#### Information supplied:
::::::::::
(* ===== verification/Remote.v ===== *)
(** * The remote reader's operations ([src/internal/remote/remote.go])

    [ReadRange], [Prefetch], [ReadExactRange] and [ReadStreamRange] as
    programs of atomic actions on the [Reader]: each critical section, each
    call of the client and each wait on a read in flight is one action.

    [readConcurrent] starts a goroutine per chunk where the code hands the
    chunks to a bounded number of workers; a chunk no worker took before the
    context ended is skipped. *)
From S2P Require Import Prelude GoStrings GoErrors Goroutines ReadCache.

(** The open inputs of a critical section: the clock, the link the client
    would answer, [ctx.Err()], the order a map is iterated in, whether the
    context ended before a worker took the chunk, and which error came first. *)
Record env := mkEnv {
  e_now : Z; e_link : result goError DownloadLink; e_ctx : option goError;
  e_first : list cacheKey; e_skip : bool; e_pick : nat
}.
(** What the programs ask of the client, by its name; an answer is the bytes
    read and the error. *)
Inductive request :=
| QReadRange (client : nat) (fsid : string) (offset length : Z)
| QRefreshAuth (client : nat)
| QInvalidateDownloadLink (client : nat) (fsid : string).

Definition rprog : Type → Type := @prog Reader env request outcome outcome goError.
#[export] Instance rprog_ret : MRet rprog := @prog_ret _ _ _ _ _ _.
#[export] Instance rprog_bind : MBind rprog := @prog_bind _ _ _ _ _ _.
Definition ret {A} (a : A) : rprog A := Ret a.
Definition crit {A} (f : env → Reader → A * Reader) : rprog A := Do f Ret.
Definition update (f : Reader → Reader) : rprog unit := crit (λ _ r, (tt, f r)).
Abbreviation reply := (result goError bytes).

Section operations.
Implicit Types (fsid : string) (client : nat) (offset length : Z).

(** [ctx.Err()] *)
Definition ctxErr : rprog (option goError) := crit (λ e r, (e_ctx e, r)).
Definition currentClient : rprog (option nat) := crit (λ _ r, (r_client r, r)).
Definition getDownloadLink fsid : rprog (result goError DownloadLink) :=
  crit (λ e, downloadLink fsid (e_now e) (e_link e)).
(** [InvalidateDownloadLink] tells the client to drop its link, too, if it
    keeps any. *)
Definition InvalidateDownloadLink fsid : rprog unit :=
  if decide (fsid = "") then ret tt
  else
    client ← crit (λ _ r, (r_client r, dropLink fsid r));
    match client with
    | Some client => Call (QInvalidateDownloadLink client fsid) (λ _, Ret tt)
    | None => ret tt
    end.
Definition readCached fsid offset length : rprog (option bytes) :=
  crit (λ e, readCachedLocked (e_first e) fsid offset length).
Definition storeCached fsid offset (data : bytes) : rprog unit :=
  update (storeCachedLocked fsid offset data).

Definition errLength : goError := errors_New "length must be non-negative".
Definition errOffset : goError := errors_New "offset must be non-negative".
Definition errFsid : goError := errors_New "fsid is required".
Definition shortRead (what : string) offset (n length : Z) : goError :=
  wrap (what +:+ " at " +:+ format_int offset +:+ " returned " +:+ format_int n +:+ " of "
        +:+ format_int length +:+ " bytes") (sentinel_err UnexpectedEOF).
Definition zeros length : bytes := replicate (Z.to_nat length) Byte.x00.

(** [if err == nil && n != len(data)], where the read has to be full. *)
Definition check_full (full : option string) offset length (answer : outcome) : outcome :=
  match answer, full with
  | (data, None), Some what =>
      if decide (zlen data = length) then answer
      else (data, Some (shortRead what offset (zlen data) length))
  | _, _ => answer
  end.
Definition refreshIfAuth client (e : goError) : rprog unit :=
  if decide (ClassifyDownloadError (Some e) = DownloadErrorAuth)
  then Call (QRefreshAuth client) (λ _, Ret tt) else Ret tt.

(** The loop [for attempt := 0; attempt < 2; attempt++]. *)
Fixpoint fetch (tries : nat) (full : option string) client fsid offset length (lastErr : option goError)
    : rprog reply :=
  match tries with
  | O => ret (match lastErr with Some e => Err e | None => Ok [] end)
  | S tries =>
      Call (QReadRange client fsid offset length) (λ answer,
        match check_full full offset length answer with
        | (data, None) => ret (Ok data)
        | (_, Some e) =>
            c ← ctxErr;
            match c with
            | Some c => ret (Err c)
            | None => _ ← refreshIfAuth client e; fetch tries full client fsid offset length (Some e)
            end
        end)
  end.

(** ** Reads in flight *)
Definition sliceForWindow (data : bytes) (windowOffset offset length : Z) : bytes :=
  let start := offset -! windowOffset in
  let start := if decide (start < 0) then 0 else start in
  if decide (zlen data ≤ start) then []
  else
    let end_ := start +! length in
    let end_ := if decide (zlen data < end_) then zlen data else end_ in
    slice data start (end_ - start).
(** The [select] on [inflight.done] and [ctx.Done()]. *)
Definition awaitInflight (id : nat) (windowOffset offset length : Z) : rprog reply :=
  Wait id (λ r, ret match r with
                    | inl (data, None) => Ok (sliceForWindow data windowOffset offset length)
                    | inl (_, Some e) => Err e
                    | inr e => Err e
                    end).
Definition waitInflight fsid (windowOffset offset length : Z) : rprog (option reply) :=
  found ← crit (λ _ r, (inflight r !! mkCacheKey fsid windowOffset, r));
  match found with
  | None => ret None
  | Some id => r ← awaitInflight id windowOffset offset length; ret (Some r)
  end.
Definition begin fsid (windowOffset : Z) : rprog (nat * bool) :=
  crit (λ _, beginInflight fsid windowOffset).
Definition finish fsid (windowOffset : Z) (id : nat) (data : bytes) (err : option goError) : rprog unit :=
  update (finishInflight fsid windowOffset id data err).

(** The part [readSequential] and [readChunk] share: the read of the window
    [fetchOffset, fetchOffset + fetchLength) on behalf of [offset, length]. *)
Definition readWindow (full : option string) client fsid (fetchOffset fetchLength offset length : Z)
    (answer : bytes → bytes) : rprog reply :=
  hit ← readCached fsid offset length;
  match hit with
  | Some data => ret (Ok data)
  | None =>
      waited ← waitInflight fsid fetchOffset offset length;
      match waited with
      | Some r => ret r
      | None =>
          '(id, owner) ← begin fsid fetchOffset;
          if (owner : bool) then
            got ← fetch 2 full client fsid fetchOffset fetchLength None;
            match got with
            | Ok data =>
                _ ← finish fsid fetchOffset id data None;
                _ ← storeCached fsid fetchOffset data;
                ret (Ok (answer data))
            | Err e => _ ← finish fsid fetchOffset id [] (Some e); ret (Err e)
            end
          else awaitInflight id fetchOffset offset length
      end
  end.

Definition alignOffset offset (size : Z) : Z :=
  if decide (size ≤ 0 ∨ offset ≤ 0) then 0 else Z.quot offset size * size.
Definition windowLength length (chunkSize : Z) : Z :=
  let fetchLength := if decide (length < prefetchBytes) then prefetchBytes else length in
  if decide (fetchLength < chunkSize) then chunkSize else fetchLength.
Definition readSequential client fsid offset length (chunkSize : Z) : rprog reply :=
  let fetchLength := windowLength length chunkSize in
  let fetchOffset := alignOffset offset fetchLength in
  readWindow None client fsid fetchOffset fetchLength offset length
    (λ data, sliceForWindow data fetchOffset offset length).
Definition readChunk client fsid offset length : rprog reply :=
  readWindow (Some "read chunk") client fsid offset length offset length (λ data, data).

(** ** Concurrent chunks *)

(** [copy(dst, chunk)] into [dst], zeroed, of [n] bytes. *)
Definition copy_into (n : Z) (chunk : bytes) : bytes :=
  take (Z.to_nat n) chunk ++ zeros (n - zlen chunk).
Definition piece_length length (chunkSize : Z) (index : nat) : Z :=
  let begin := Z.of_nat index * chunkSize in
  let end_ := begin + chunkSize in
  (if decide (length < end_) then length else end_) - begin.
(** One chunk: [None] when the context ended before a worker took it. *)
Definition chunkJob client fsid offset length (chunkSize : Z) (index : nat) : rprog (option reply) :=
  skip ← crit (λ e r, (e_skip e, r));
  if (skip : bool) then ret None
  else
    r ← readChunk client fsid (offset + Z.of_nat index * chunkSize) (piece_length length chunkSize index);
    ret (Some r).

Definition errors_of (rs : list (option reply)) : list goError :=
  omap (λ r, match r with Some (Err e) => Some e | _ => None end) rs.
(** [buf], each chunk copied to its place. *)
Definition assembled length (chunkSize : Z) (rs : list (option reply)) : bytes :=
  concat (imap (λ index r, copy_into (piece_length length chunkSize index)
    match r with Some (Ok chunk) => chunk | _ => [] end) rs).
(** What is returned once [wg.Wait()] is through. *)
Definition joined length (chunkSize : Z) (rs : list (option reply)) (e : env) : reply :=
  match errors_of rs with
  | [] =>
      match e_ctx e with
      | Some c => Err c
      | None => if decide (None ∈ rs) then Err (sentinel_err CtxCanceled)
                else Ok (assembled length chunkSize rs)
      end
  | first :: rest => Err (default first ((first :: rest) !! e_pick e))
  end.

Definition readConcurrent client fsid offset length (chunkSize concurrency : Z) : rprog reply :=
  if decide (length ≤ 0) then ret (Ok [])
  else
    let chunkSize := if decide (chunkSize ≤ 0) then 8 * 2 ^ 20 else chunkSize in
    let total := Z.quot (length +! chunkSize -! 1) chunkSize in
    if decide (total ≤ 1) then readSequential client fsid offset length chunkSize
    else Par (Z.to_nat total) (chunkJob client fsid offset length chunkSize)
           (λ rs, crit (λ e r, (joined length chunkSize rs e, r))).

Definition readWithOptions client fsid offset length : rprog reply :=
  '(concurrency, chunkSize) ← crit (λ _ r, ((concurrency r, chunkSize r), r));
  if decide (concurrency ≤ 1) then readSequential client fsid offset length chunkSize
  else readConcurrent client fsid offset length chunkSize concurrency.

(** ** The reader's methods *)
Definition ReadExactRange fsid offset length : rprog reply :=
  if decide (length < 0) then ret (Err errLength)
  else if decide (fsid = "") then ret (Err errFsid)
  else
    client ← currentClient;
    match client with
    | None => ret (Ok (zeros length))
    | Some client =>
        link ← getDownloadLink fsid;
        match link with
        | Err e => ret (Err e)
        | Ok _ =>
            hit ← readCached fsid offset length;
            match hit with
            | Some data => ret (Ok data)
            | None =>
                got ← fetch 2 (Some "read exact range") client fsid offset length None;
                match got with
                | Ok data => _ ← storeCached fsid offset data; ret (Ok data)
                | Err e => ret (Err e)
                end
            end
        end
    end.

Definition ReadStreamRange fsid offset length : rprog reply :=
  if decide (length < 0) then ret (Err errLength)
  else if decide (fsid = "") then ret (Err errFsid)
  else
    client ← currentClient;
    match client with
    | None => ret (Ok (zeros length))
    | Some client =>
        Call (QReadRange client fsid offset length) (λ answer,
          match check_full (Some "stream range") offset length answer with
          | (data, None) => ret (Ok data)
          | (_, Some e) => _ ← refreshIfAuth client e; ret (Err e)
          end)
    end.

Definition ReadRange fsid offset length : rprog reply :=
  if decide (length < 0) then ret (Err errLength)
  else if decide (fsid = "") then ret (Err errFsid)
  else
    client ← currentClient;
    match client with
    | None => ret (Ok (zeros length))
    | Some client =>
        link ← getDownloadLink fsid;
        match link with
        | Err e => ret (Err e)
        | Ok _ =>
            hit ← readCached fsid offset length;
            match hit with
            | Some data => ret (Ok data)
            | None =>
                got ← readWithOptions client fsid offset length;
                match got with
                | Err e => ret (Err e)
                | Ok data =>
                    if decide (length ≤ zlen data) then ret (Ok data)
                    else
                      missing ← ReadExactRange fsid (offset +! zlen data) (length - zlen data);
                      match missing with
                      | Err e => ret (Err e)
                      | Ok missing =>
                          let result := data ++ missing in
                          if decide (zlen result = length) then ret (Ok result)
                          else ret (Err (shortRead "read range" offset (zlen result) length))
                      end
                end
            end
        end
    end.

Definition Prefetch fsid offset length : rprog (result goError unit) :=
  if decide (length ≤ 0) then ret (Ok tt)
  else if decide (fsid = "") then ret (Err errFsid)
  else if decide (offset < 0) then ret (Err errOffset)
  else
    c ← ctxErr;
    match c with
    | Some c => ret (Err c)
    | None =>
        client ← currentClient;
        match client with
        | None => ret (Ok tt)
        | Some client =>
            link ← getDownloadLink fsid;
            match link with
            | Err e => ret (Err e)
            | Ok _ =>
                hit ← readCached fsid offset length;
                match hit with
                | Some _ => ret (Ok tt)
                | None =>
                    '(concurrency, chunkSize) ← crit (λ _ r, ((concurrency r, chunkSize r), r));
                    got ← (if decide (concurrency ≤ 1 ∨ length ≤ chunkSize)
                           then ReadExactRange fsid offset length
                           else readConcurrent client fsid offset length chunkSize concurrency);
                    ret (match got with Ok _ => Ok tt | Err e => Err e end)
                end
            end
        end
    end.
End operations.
::::::::::
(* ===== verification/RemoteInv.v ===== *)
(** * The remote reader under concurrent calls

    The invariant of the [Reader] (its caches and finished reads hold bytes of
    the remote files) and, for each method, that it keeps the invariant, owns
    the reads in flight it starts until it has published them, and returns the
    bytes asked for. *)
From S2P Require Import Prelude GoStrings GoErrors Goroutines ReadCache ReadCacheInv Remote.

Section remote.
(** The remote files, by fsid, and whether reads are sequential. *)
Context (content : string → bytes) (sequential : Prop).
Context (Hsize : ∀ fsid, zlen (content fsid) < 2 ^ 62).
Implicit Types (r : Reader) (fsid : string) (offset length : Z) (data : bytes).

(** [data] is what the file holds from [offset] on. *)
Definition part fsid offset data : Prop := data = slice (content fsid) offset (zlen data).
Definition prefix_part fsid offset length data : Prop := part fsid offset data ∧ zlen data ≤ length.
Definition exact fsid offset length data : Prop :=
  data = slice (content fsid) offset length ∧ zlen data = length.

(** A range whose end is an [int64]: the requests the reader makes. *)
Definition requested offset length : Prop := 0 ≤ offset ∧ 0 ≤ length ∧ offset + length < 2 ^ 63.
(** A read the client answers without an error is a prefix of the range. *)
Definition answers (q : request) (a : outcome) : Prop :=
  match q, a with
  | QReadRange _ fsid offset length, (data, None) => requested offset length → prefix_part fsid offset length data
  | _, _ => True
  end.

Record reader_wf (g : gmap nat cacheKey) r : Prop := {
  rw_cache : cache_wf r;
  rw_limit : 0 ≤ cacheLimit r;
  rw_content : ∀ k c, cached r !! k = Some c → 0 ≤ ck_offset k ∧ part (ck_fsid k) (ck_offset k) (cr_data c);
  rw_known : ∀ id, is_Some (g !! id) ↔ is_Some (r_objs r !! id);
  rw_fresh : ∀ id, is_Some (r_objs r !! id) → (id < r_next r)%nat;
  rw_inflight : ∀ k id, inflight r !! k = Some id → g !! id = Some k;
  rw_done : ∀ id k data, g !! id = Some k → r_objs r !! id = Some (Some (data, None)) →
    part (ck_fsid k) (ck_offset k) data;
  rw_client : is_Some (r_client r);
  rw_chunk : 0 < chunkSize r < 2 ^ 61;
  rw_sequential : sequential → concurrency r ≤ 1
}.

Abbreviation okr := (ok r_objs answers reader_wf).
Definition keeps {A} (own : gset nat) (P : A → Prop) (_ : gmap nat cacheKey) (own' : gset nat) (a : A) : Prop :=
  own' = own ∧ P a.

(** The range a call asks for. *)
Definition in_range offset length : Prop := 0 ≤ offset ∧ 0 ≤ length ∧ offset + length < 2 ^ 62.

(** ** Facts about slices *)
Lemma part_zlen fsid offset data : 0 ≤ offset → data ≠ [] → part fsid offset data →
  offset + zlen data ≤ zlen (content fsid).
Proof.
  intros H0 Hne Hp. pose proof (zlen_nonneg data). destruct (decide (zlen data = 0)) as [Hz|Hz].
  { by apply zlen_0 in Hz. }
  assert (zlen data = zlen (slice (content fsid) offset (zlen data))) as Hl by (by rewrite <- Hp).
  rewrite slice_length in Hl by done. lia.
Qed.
::::::::::
From the records above, quote only the lines running from the line with "(* ===== verification/Remote.v ===== *)" to the line with "keeps any. *)", both lines included.

(* ===== verification/Remote.v ===== *)
(** * The remote reader's operations ([src/internal/remote/remote.go])

    [ReadRange], [Prefetch], [ReadExactRange] and [ReadStreamRange] as
    programs of atomic actions on the [Reader]: each critical section, each
    call of the client and each wait on a read in flight is one action.

    [readConcurrent] starts a goroutine per chunk where the code hands the
    chunks to a bounded number of workers; a chunk no worker took before the
    context ended is skipped. *)
From S2P Require Import Prelude GoStrings GoErrors Goroutines ReadCache.

(** The open inputs of a critical section: the clock, the link the client
    would answer, [ctx.Err()], the order a map is iterated in, whether the
    context ended before a worker took the chunk, and which error came first. *)
Record env := mkEnv {
  e_now : Z; e_link : result goError DownloadLink; e_ctx : option goError;
  e_first : list cacheKey; e_skip : bool; e_pick : nat
}.
(** What the programs ask of the client, by its name; an answer is the bytes
    read and the error. *)
Inductive request :=
| QReadRange (client : nat) (fsid : string) (offset length : Z)
| QRefreshAuth (client : nat)
| QInvalidateDownloadLink (client : nat) (fsid : string).

Definition rprog : Type → Type := @prog Reader env request outcome outcome goError.
#[export] Instance rprog_ret : MRet rprog := @prog_ret _ _ _ _ _ _.
#[export] Instance rprog_bind : MBind rprog := @prog_bind _ _ _ _ _ _.
Definition ret {A} (a : A) : rprog A := Ret a.
Definition crit {A} (f : env → Reader → A * Reader) : rprog A := Do f Ret.
Definition update (f : Reader → Reader) : rprog unit := crit (λ _ r, (tt, f r)).
Abbreviation reply := (result goError bytes).

Section operations.
Implicit Types (fsid : string) (client : nat) (offset length : Z).

(** [ctx.Err()] *)
Definition ctxErr : rprog (option goError) := crit (λ e r, (e_ctx e, r)).
Definition currentClient : rprog (option nat) := crit (λ _ r, (r_client r, r)).
Definition getDownloadLink fsid : rprog (result goError DownloadLink) :=
  crit (λ e, downloadLink fsid (e_now e) (e_link e)).
(** [InvalidateDownloadLink] tells the client to drop its link, too, if it
    keeps any. *)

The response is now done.